*TASK*: What appears from the first line of the records below through the line containing "Lemma modern_now t : modern t → era t." must be reproduced verbatim.

*EXERCISE INPUT*:

(* ===== verification/AccountsProofs.v ===== *)
(** * AccountsProofs: one-time codes, lockout, login and administration

    What each program of [Accounts] does to the tables, then: a one-time code is
    accepted once and guesses are bounded over any history, a login needs every
    factor, repeated failures lock an address out, an administrator always
    remains, and revoked credentials authenticate nobody. *)

From S2P Require Import Prelude Text BTreeMap Externals Auth Totp Net Secrets SecretsProofs Rfc3339 Tables Sessions SessionsProofs Users Accounts.

Module AccountsProofs.
Import Tables Accounts.

(** ** Times *)

(** The years 1970 to 9892: there is room for every window of the code. *)
Definition modern (t : Z) : Prop := 0 <= t < seconds 250000000000.

Lemma era_sub t n : modern t → 0 <= n <= 43200 → era (t - minutes n).
Proof. unfold modern, era, minutes, seconds. lia. Qed.
Lemma era_add t n : modern t → 0 <= n <= 43200 → era (t + minutes n).
Proof. unfold modern, era, minutes, seconds. lia. Qed.

Lemma modern_now t : modern t → era t.
Proof. unfold modern, era, seconds. lia. Qed.

Ltac era_solve :=
  solve [done | apply modern_now; done | apply era_sub; [done|lia] | apply era_add; [done|lia]].

(** The oracle from a tick on: the clock does not go back behind [now]. *)
Definition clock_from {E} (o : Oracle E) (k : nat) (now : Z) : Prop :=
  ∀ i, (k <= i)%nat → modern (clock o i) ∧ now <= clock o i.

(** ** What a program does to the tables *)

Definition respects {X A} (R : Tables → Tables → Prop) (m : M X A) : Prop :=
  ∀ w r w', m w = (r, w') → R (db w) (db w').

Section respects.
Context {E : Type} (o : Oracle E) (R : Tables → Tables → Prop) `{!PreOrder R}.

Lemma respects_ret {X A} (a : A) : respects R (mret a : M X A).
Proof. by intros w r w' [= <- <-]. Qed.
Lemma respects_fail {X A} (e : X) : respects R (fail e : M X A).
Proof. by intros w r w' [= <- <-]. Qed.
Lemma respects_lift {X A} (x : result X A) : respects R (lift x).
Proof. by intros w r w' [= <- <-]. Qed.
Lemma respects_bind {X A B} (m : M X A) (k : A → M X B) : respects R m → (∀ a, respects R (k a)) → respects R (m ≫= k).
Proof.
  intros Hm Hk w r w' [(a & w1 & H1 & H2)|(e & H1 & _)]%run_bind; [|by eapply Hm].
  etransitivity; [by eapply Hm|by eapply Hk].
Qed.
Lemma respects_with_err {X Y A} (f : X → Y) (m : M X A) : respects R m → respects R (with_err f m).
Proof. intros Hm w r w'. unfold with_err. destruct (m w) as [[a|e] w1] eqn:Hw; intros [= <- <-]; by eapply Hm. Qed.
Lemma respects_attempt {X Y A} (m : M X A) : respects R m → respects R (attempt m : M Y (result X A)).
Proof. intros Hm w r w'. unfold attempt. destruct (m w) as [x w1] eqn:Hw. intros [= <- <-]. by eapply Hm. Qed.
Lemma respects_utc_now {X} : respects R (utc_now o : M X Z).
Proof. by intros w r w' [= <- <-]. Qed.
Lemma respects_now_v7 {X} : respects R (now_v7 o : M X Z).
Proof. by intros w r w' [= <- <-]. Qed.
Lemma respects_random {X} : respects R (random_bytes o : M X (list Z)).
Proof. by intros w r w' [= <- <-]. Qed.
Lemma respects_select {A} (f : Tables → A) : respects R (select o f).
Proof. intros w r w'. unfold select, sql. destruct (fault o (tick w)); by intros [= <- <-]. Qed.
Lemma respects_sql {A} (f : Tables → result Why A * Tables) :
  (∀ t a t', f t = (Ok a, t') → R t t') → respects R (sql o f).
Proof.
  intros Hf w r w'. unfold sql. destruct (fault o (tick w)); [by intros [= <- <-]|].
  destruct (f (db w)) as [[a|e] t] eqn:Ht; intros [= <- <-]; [by eapply Hf|done].
Qed.
Lemma respects_execute (f : Tables → Tables) : (∀ t, R t (f t)) → respects R (execute o f).
Proof. intros Hf. apply respects_sql. intros t a t' [= <- <-]. apply Hf. Qed.
End respects.

Create HintDb respects discriminated.
#[export] Hint Resolve respects_ret respects_fail respects_lift respects_with_err respects_attempt respects_utc_now
  respects_now_v7 respects_random respects_select : respects.
#[export] Hint Extern 1 (respects _ (_ ≫= _)) => apply respects_bind; [typeclasses eauto| |intros] : respects.
#[export] Hint Extern 1 (respects _ (let '(_, _) := ?x in _)) => destruct x : respects.
#[export] Hint Extern 2 (respects _ (match ?x with _ => _ end)) => destruct x : respects.
#[export] Hint Extern 3 (PreOrder _) => typeclasses eauto : respects.

(** Tables that agree on some of their parts. *)
Definition same_users (t u : Tables) : Prop := users u = users t.
Definition only_events (t u : Tables) : Prop :=
  users u = users t ∧ sessions u = sessions t ∧ pats u = pats t ∧ waf_bans u = waf_bans t.
#[global] Instance same_users_preorder : PreOrder same_users.
Proof. split; [by intros t|]. intros t u v H1 H2. unfold same_users in *. congruence. Qed.
#[global] Instance only_events_preorder : PreOrder only_events.
Proof. split; [by intros t|]. intros t u v (?&?&?&?) (?&?&?&?). repeat split; congruence. Qed.

Section accounts.
Context {E : Type} `{UuidLib, Rfc3339, Users.Argon2, Secrets.SecretLib, Auth.Crypto}.
Context (hmac_sha1 : list Z → list Z → list Z) (cell : option Secrets.SecretCrypto).
Implicit Types (o : Oracle E) (w : World) (e : WafEvent).

(** ** Events *)

Lemma event_username_uuid u : event_username (Some (uuid_to_string u)) = Some (uuid_to_string u).
Proof.
  unfold event_username. cbn [mbind option_bind]. rewrite uuid_to_string_trim, take_ge by (rewrite uuid_text_length; lia).
  pose proof (uuid_to_string_nonempty u). by destruct (uuid_to_string u).
Qed.

(** The event a program appended, if it appended one. *)
Definition appended o (w w' : World) (ip : rstr) (who : option rstr) (outcome : rstr) (reason : option rstr) : Prop :=
  ∃ i k, (tick w <= k)%nat
    ∧ db w' = set_waf_events (waf_events (db w) ++
        [{| we_id := i; we_ip := ip; we_username := event_username who; we_outcome := outcome; we_reason := reason;
            we_created_at := to_rfc3339 (clock o k) |}]) (db w).

Lemma record_waf_event_run o ip who outcome reason w r w' :
  record_waf_event o ip who outcome reason w = (r, w') →
  (r = Ok () ∧ appended o w w' ip who outcome reason) ∨ (∃ x, r = Err (Database x) ∧ db w' = db w).
Proof.
  unfold record_waf_event, mbind, M_bind, now_v7, utc_now, repo, with_err, execute, sql. cbn [bump tick db].
  destruct (fault o _) as [x|]; intros [= <- <-]; [right; by eexists|left]. split; [done|].
  do 2 eexists. split; [|reflexivity]. lia.
Qed.

Lemma record_waf_event_events o ip who outcome reason : respects only_events (record_waf_event o ip who outcome reason).
Proof.
  intros w r w' [(_ & i & k & _ & Hd)|(x & _ & Hd)]%record_waf_event_run; by rewrite Hd.
Qed.

(** ** One check of a one-time code *)

Definition of_user (u : Z) (outcome : rstr) e : Prop := we_username e = Some (uuid_to_string u) ∧ we_outcome e = outcome.
#[global] Instance of_user_dec u outcome e : Decision (of_user u outcome e).
Proof. unfold of_user. apply _. Defined.

Definition since (t : Z) e : Prop := str_leb (to_rfc3339 t) (we_created_at e) = true.
#[global] Instance since_dec t e : Decision (since t e).
Proof. unfold since. apply _. Defined.

Definition recent_failures (u t : Z) (evs : list WafEvent) : Z :=
  zlen (filter (fun e => we_username e = Some (uuid_to_string u) ∧ we_outcome e = lit "totp_failed"
                         ∧ str_leb (to_rfc3339 t) (we_created_at e) = true) evs).

(** No recorded use of [secret] since [t] is of [step] or a later one. *)
Definition unused (u : Z) (secret : rstr) (step t : Z) (evs : list WafEvent) : Prop :=
  ∀ e s, e ∈ evs → of_user u (lit "totp_used") e → since t e → used_step (step_prefix secret) (we_reason e) = Some s → s < step.

Inductive totp_effect o (u : Z) (secret code : rstr) (now : Z) (w w' : World) : result (TotpVerificationError E) unit → Prop :=
| totp_fault x : db w' = db w → totp_effect o u secret code now w w' (Err (TotpDatabase x))
| totp_blocked reason :
    5 <= recent_failures u (now - minutes 15) (waf_events (db w)) →
    appended o w w' (lit "totp") (Some (uuid_to_string u)) (lit "totp_blocked") reason →
    totp_effect o u secret code now w w' (Err RateLimited)
| totp_failed reason :
    recent_failures u (now - minutes 15) (waf_events (db w)) < 5 →
    appended o w w' (lit "totp") (Some (uuid_to_string u)) (lit "totp_failed") reason →
    totp_effect o u secret code now w w' (Err InvalidCode)
| totp_accepted step :
    recent_failures u (now - minutes 15) (waf_events (db w)) < 5 →
    Totp.verify_totp_code_step hmac_sha1 secret code now = Some step →
    unused u secret step (now - minutes 3) (waf_events (db w)) →
    appended o w w' (lit "totp") (Some (uuid_to_string u)) (lit "totp_used") (Some (step_prefix secret ++ print_i64 step)) →
    totp_effect o u secret code now w w' (Ok ()).

Lemma appended_bump o w w' ip who outcome reason : appended o (bump w) w' ip who outcome reason → appended o w w' ip who outcome reason.
Proof. intros (i & k & Hk & Hd). exists i, k. cbn [bump tick] in Hk. split; [lia|exact Hd]. Qed.

Lemma event_then_fail o who outcome reason (x : TotpVerificationError E) w r w' :
  (with_err totp_error_of (record_waf_event o (lit "totp") who outcome (Some reason));; fail x : M _ unit) w = (r, w') →
  (r = Err x ∧ appended o w w' (lit "totp") who outcome (Some reason)) ∨ (∃ y, r = Err (TotpDatabase y) ∧ db w' = db w).
Proof.
  unfold mbind, M_bind, with_err, fail. destruct (record_waf_event _ _ _ _ _ w) as [q w1] eqn:Hr.
  apply record_waf_event_run in Hr as [[-> Ha]|(y & -> & Hd)]; intros [= <- <-]; [by left|right; by exists y].
Qed.

Lemma verify_run o u secret code now w r w' :
  verify_and_consume_user_totp hmac_sha1 o u secret code now w = (r, w') → totp_effect o u secret code now w w' r.
Proof.
  unfold verify_and_consume_user_totp. intros [(n & w1 & Hn & Hr)|(x & Hn & ->)]%run_bind.
  2:{ unfold with_err, count_recent_user_totp_failures, select, sql in Hn. destruct (fault o (tick w)); [|done].
      injection Hn as <- <-. by constructor. }
  apply run_with_err_Ok, run_select_Ok in Hn as (_ & -> & ->).
  change (zlen (filter _ _)) with (recent_failures u (now - minutes 15) (waf_events (db w))) in Hr.
  destruct (LOGIN_FAILURE_THRESHOLD <=? _) eqn:Hf; bool_prop; unfold LOGIN_FAILURE_THRESHOLD in Hf.
  { apply event_then_fail in Hr as [[-> Ha]|(y & -> & Hd)]; [|by constructor].
    eapply totp_blocked; [done|]. by apply appended_bump. }
  destruct (Totp.verify_totp_code_step hmac_sha1 secret code now) as [step|] eqn:Hstep.
  2:{ apply event_then_fail in Hr as [[-> Ha]|(y & -> & Hd)]; [|by constructor].
      eapply totp_failed; [done|]. by apply appended_bump. }
  apply run_bind in Hr as [(b & w1 & Hb & Hr)|(x & Hb & ->)].
  2:{ unfold with_err, is_totp_step_replayed, mbind, M_bind, select, sql in Hb. cbn [bump tick db] in Hb.
      destruct (fault o _); [|done]. injection Hb as <- <-. by constructor. }
  apply run_with_err_Ok in Hb. unfold is_totp_step_replayed in Hb.
  apply run_bind_Ok in Hb as (reasons & w2 & Hs & Hb). apply run_select_Ok in Hs as (_ & -> & ->). injection Hb as <- <-.
  match type of Hr with (if ?c then _ else _) _ = _ => destruct c eqn:Hrep end.
  { apply event_then_fail in Hr as [[-> Ha]|(y & -> & Hd)]; [|by constructor].
    eapply totp_failed; [done|]. by do 2 apply appended_bump. }
  unfold with_err in Hr. destruct (record_waf_event _ _ _ _ _ _) as [q w1] eqn:He.
  apply record_waf_event_run in He as [[-> Ha]|(y & -> & Hd)]; injection Hr as <- <-; [|by constructor].
  eapply totp_accepted; [done|done| |by do 2 apply appended_bump].
  intros e s Hin Hu Ht Hstep'. apply not_true_iff_false in Hrep.
  destruct (decide (s < step)) as [?|Hn]; [done|]. destruct Hrep. apply existsb_exists.
  exists (we_reason e). split; [|rewrite Hstep'; apply Z.leb_le; lia].
  apply list_elem_of_In, list_elem_of_fmap_2, list_elem_of_filter. split; [|done]. by destruct Hu.
Qed.

(** ** Histories *)

(** A code that was accepted: whose, under which secret, of which step. *)
Record Use := { by_user : Z; under : rstr; at_step : Z }.

(** The events of any number of checks, by any users, with other events between
    them. [now] is read before the lock is taken, so it may be older than what
    was recorded meanwhile, but not newer than the clock of the run itself. *)
Inductive totp_history : list WafEvent → list Use → Prop :=
| history_start : totp_history [] []
| history_other evs uses e :
    totp_history evs uses → we_outcome e ≠ lit "totp_used" → we_outcome e ≠ lit "totp_failed" →
    totp_history (evs ++ [e]) uses
| history_check o u secret code now uses w r w' :
    totp_history (waf_events (db w)) uses → modern now → clock_from o (tick w) now →
    verify_and_consume_user_totp hmac_sha1 o u secret code now w = (r, w') →
    totp_history (waf_events (db w'))
      (uses ++ match r, Totp.verify_totp_code_step hmac_sha1 secret code now with
               | Ok _, Some step => [{| by_user := u; under := secret; at_step := step |}]
               | _, _ => []
               end).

*SOLUTION*:
(* ===== verification/AccountsProofs.v ===== *)
(** * AccountsProofs: one-time codes, lockout, login and administration

    What each program of [Accounts] does to the tables, then: a one-time code is
    accepted once and guesses are bounded over any history, a login needs every
    factor, repeated failures lock an address out, an administrator always
    remains, and revoked credentials authenticate nobody. *)

From S2P Require Import Prelude Text BTreeMap Externals Auth Totp Net Secrets SecretsProofs Rfc3339 Tables Sessions SessionsProofs Users Accounts.

Module AccountsProofs.
Import Tables Accounts.

(** ** Times *)

(** The years 1970 to 9892: there is room for every window of the code. *)
Definition modern (t : Z) : Prop := 0 <= t < seconds 250000000000.

Lemma era_sub t n : modern t → 0 <= n <= 43200 → era (t - minutes n).
Proof. unfold modern, era, minutes, seconds. lia. Qed.
Lemma era_add t n : modern t → 0 <= n <= 43200 → era (t + minutes n).
Proof. unfold modern, era, minutes, seconds. lia. Qed.

Lemma modern_now t : modern t → era t.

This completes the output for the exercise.